The fatigue cycling test depicted in Fig. 2i is paramount in confirming the mechanical and electrical robustness of the sensor due to the intrinsic brittleness of the silicon material, and the accumulation of strain during mechanical deformation. The test result of the sensor withstanding up to 1000 bending cycles with bending radii ranging from 16.5 to 9 mm shows negligible changes in the output voltage (Fig. 2j and Supplementary Fig. 6). Here, the calculated strain (εcal = V (output voltage)/1.8 (longitudinal voltage GF) at each bending radius, ranging from 9 to 16.5 mm, along with the corresponding bending strain (ε, refer to Eq. 5 in “Methods” section) match the results (εmax Au and εmax Si) from the finite element analysis (FEA) modeling (Supplementary Fig. 7a, b). The FEA indicates that the minimum bending radius before reaching the fracture limits of silicon and gold is less than 1 mm, which is well beyond the range of bending radius under normal operating conditions (e.g., 16.5–9 mm). When the piezoresistive structure is under bending deformation, the maximum strain in the gold interconnects, well below its fracture threshold, occurs at the junction between the gold interconnect (εmax Au) and Si piezoresistor (εmax Si) as detailed in Fig. 2k and Supplementary Fig. 7c, respectively. The mechanically robust construction and electrically reliable operation comply with previous sensors tested using a similar sensing element and substrate12,19,20.

Deep learning-aided data regression

The output signal from the sensor (Fig. 3a) yields a non-linear response to the magnitude of the exerted physical external stimuli of the force gauge (Mark-10) and varies between the different hardness of the target substrate where the sensor is attached. Due to unpredictable outputs measured in the nonlinear response regime, most of the conventional sensors suffer from a limited operation range where only a simple and linear relationship can be determined for specific parameters (e.g., magnitudes of pressure, bending, stretching) without ambiguity (Fig. 3a).
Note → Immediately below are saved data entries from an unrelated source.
Lemma wanted_aes b usage field payload :
  contract_errorb (js "invalid_base64") (Some (payload_path (js field))) = true →
  contract_errorb (js "authentication_failed") (Some (payload_path (js field))) = true →
  wanted b anything (aesInputs payload field usage).
Proof.
  intros H1 H2. unfold aesInputs.
  repeat lazymatch goal with |- wanted _ _ (rbind (binary_field _ field _) _) => fail | _ => wanted_step end.
  apply (wanted_bind _ anything); [by apply wanted_binary|intros ? _]. destruct (_ && _); [by apply wanted_error|]. repeat wanted_step.
Qed.

Lemma wanted_execute operation payload :
  wanted (startsWith operation (js "crypto.")) abi_result (execute operation payload).
Proof.
  unfold execute. destruct (own_get operation handlers) as [h|] eqn:E; [|by apply wanted_error].
  unfold handlers in E. cbn [own_get] in E.
  repeat match type of E with
  | (if ?b then _ else _) = _ => destruct b eqn:?; [injection E as <-|]
  end; [..|done]; bool_inv; subst operation;
    match goal with |- wanted (startsWith ?a ?b) _ _ =>
      let v := eval vm_compute in (startsWith a b) in change (startsWith a b) with v end.
  - apply wanted_normalize.
  - apply wanted_validate.
  - unfold sha256. repeat wanted_step. by apply one_string_result.
  - unfold hmacSha256. repeat wanted_step. by apply one_string_result.
  - unfold aesGcmEncrypt. repeat wanted_step. apply (wanted_bind _ anything); [by apply wanted_aes|intros ? _].
    repeat wanted_step. by apply one_string_result.
  - unfold aesGcmDecrypt. repeat wanted_step. apply (wanted_bind _ anything); [by apply wanted_aes|intros ? _].
    repeat wanted_step. by apply one_string_result.
  - unfold base64Encode. repeat wanted_step. by apply one_string_result.
  - unfold base64Decode. repeat wanted_step. destruct (utf8_decode_fatal _); [|by apply wanted_error]. by apply one_string_result.
Qed.
End answers.

Lemma createAbiFailureResponse_ok id e : assertIdentifier (UStr id) (js "id") = Ok id → contract_errorb (pe_code e) (pe_field e) = true →
  ∃ r, failure id e = Ok r ∧ response_for id r.
Proof.
  unfold contract_errorb. intros Hid [Hc%bool_decide_eq_true Hf]%andb_true_iff. unfold failure.
  assert (∃ r, createAbiFailureResponse id {| fi_code := pe_code e; fi_field := pe_field e; fi_message := None; fi_retryable := None |} = Ok r) as [r Hr].
  { destruct (catalog_code _ Hc) as [d Hd]. unfold createAbiFailureResponse, catalog. cbn [fi_code fi_field fi_message fi_retryable].
    rewrite Hid, Hd. cbn [rbind]. destruct (pe_field e) as [f|]; [|by eexists].
    unfold assertErrorField. destruct (bounded_text 512 (UStr f)); [by eexists|done]. }
  exists r. rewrite Hr. split; [done|]. refine (createAbiFailureResponse_for _ _ _ _ Hr). exact Hc.
Qed.

Lemma createAbiSuccessResponse_ok id v : assertIdentifier (UStr id) (js "id") = Ok id → abi_result v →
  let '(h, u) := alloc v [] in createAbiSuccessResponse h id u = Ok (AbiSuccess id v).
Proof.
  intros Hid (Hp & Ha & Hh). destruct (alloc v []) as [h u] eqn:E. apply alloc_spec in E as (_ & Hok & Hr); [|done].
  unfold createAbiSuccessResponse. rewrite Hid. cbn [rbind]. unfold encodeAbiValue.
  rewrite (copy_complete h v (Hok ltac:(by intros ???))) by first [done | unfold MAX_JSON_DEPTH; lia | constructor]. done.
Qed.

(** ** What leaves [dispatch] *)

Section dispatch.
Context `{B64 : Base64} `{WC : WebCrypto}.

(** The errors that may leave the adapter: what Web Crypto throws at the digest of [crypto.sha256], at
    the import and the signature of [crypto.hmac-sha256] and at the encryption of
    [crypto.aes-gcm.encrypt], with inputs that were all accepted. *)
Definition web_crypto_error (operation : jstr) (payload : jsval) (e : thrown) : Prop :=
  (operation = js "crypto.sha256" ∧ ∃ input data,
     object payload [js "data"] [] = Ok input ∧ binary_field input "data" maxBinary = Ok data ∧ digest_sha256 data = Err e) ∨
  (operation = js "crypto.hmac-sha256" ∧ ∃ input raw data,
     object payload (map js ["key"; "data"]%string) [] = Ok input ∧ binary_field input "key" maxBinary = Ok raw ∧
     MINIMUM_HMAC_KEY_BYTES ≤ length raw ∧ binary_field input "data" maxBinary = Ok data ∧
     (importKey "raw" raw Hmac256 false ["sign"]%string = Err e ∨
      ∃ k, importKey "raw" raw Hmac256 false ["sign"]%string = Ok k ∧ sign Hmac256 k data = Err e)) ∨
  (operation = js "crypto.aes-gcm.encrypt" ∧ ∃ input a,
     object payload (map js ["key"; "nonce"; "aad"; "plaintext"]%string) [] = Ok input ∧ aesInputs input "plaintext" "encrypt" = Ok a ∧
     encrypt (AesGcmParams (ai_nonce a) (Some (ai_aad a))) (ai_key a) (ai_value a) = Err e).

Lemma no_crypto {A B} (P : A → Prop) (r : res native_exn A) (k : A → res native_exn B) e : wanted false P r →
  rbind r k = Err (XCrypto e) → ∃ a, r = Ok a ∧ k a = Err (XCrypto e).
Proof. destruct r as [a|[x|x|x]]; simpl; [by eauto|congruence..]. Qed.

Lemma uncaught_error {A B} (r : res thrown A) (k : A → res native_exn B) e : rbind (uncaught r) k = Err (XCrypto e) →
  r = Err e ∨ ∃ a, r = Ok a ∧ k a = Err (XCrypto e).
Proof. destruct r as [a|x]; simpl; [by eauto|]. intros [= ->]. by left. Qed.

Ltac accepted H :=
  apply (no_crypto (λ _, True)) in H as (? & ? & H);
    [|first [apply wanted_object; vm_compute; reflexivity|apply wanted_binary; vm_compute; reflexivity|by apply wanted_aes]].

Lemma sha256_error payload e : sha256 payload = Err (XCrypto e) → web_crypto_error (js "crypto.sha256") payload e.
Proof.
  unfold sha256. intros H. accepted H. accepted H. apply uncaught_error in H as [H|(? & _ & H)]; [|done]. left. eauto 7.
Qed.

Lemma hmac_error payload e : hmacSha256 payload = Err (XCrypto e) → web_crypto_error (js "crypto.hmac-sha256") payload e.
Proof.
  unfold hmacSha256. intros H. accepted H. accepted H. destruct (_ <? _) eqn:E; [done|]. apply Nat.ltb_ge in E. accepted H.
  right; left. split; [done|]. do 3 eexists. split_and!; [done|done|done|done|].
  apply uncaught_error in H as [H|(k & Hk & H)]; [by left|]. right. exists k. split; [done|].
  by apply uncaught_error in H as [H|(? & _ & H)].
Qed.

Lemma encrypt_error payload e : aesGcmEncrypt payload = Err (XCrypto e) → web_crypto_error (js "crypto.aes-gcm.encrypt") payload e.
Proof.
  unfold aesGcmEncrypt. intros H. accepted H. accepted H. apply uncaught_error in H as [H|(? & _ & H)]; [|done].
  right; right. eauto 7.
Qed.

Lemma decrypt_no_error payload e : aesGcmDecrypt payload ≠ Err (XCrypto e).
Proof.
  unfold aesGcmDecrypt. intros H. accepted H. accepted H. by destruct (decrypt _ _ _).
Qed.

(** An error of Web Crypto leaves [execute] only from the calls that no [catch] surrounds. *)
Lemma execute_error operation payload e : execute operation payload = Err (XCrypto e) → web_crypto_error operation payload e.
Proof.
  intros H. pose proof (wanted_execute operation payload) as Hw. rewrite H in Hw. cbn [wanted] in Hw.
  unfold execute in H. destruct (own_get operation handlers) as [h|] eqn:E; [|done].
  unfold handlers in E. cbn [own_get] in E.
  repeat match type of E with
  | (if ?b then _ else _) = _ => destruct b eqn:?; [injection E as <-|]
  end; [..|done]; bool_inv; subst operation; try (by vm_compute in Hw).
  - by apply sha256_error.
  - by apply hmac_error.
  - by apply encrypt_error.
  - by apply decrypt_no_error in H.
Qed.

(** The error of a context that was aborted, or whose deadline has passed. *)
Definition refusal (context : NativeAdapterContext) : option PayloadError :=
  if cx_aborted context then Some {| pe_code := js "cancellation_requested"; pe_field := None |}
  else if match cx_deadlineUnixMs context with Some d => num_ltb d (cx_now context) | None => false end
  then Some {| pe_code := js "deadline_exceeded"; pe_field := None |} else None.

Lemma failure_answers id e : assertIdentifier (UStr id) (js "id") = Ok id → contract_errorb (pe_code e) (pe_field e) = true →
  ∃ f, failure id e = Ok (AbiFailure id f) ∧ ae_code f = pe_code e ∧ ae_field f = pe_field e ∧ response_for id (AbiFailure id f).
Proof.
  intros Hid He. destruct (createAbiFailureResponse_ok _ e Hid He) as (r & Hf & Hr). pose proof Hf as Hf'.
  unfold failure, createAbiFailureResponse in Hf. rewrite Hid in Hf. cbn [rbind fi_code fi_field fi_message fi_retryable] in Hf.
  destruct (catalog (pe_code e)) as [[m rt]|]; [|done]. destruct (pe_field e) as [g|].
  - destruct (assertErrorField (UStr g)) as [g'|] eqn:Eg; [|done]. pose proof (assertErrorField_Ok _ _ Eg) as [= <-].
    injection Hf as <-. eexists. by split_and!.
  - injection Hf as <-. eexists. by split_and!.
Qed.

Lemma dispatch_outcome request context : dispatch request context =
  match (match refusal context with Some e => Err (XPayload e) | None => execute (rq_operation request) (rq_payload request) end) with
  | Ok result => let '(h, v) := alloc result [] in codec (createAbiSuccessResponse h (rq_id request) v)
  | Err (XPayload e) => failure (rq_id request) e
  | Err e => Err e
  end.
Proof.
  assert (Hf : ∀ e, match failure (rq_id request) e with Err (XPayload e) => failure (rq_id request) e | r => r end = failure (rq_id request) e)
    by (intros e; unfold failure, codec; by destruct (createAbiFailureResponse _ _)).
  unfold dispatch, dispatch_body, refusal. destruct (cx_aborted context); [apply Hf|].
  destruct (match cx_deadlineUnixMs context with Some d => _ | None => false end); [apply Hf|].
  destruct (execute _ _) as [v|[e|e|e]]; cbn [rbind]; try done.
  destruct (alloc v []) as [h u]. unfold codec. by destruct (createAbiSuccessResponse _ _ _).
Qed.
Here, when the sensor attached to six distinct substrates of different hardness (hardness of shore A; 4, 8, 38, 58, 64, 69) is subject to an external normal force, the device yields a non-linear response as depicted in Fig. 3b, where the hardest substrate (shore A 69) produces the slope of 21 Ω/Pa from 0 to 0.1 kPa and 4 Ω/Pa from 0.1 to 1 kPa.

Fig. 3: Deep learning-aided data regression.
figure 3

a Illustration of the sensor deformation as the attached elastomer bends due to external stimuli. b The relationship between the three parameters (i.e., stimulus magnitude, substrate hardness, and sensor output), where separate colors are used for the hardness of the distinct substrates. c The overall structure of our model shows a stacked hierarchy with initial and final dense layers, and five block operations (details shown in c). Input for block operation: ‘Input 1’ from the feature maps of the previous layer, and ‘Input 2’ from the feature maps of all the preceding layers, except ‘Input 1’. d Conventional implementation of block operation, where each group consists of divided input 1 and whole input 2 for the group dense operation. e Customized implementation of block operation, where input 1 and input 2 are placed in group dense and general dense operation, respectively. Same size outputs from each operation are added for the final output. f Epoch-loss graph of the training and validation sets for the prediction of substrate hardness from the given sensor output and mechanical stimulus. g Epoch-loss graph of the training and validation sets for the prediction of sensor output from the given hardness and mechanical stimulus. h Scatterplot of the true and prediction value of the test set for substrate hardness. i Scatterplot of the true and prediction value of the test set for sensor output.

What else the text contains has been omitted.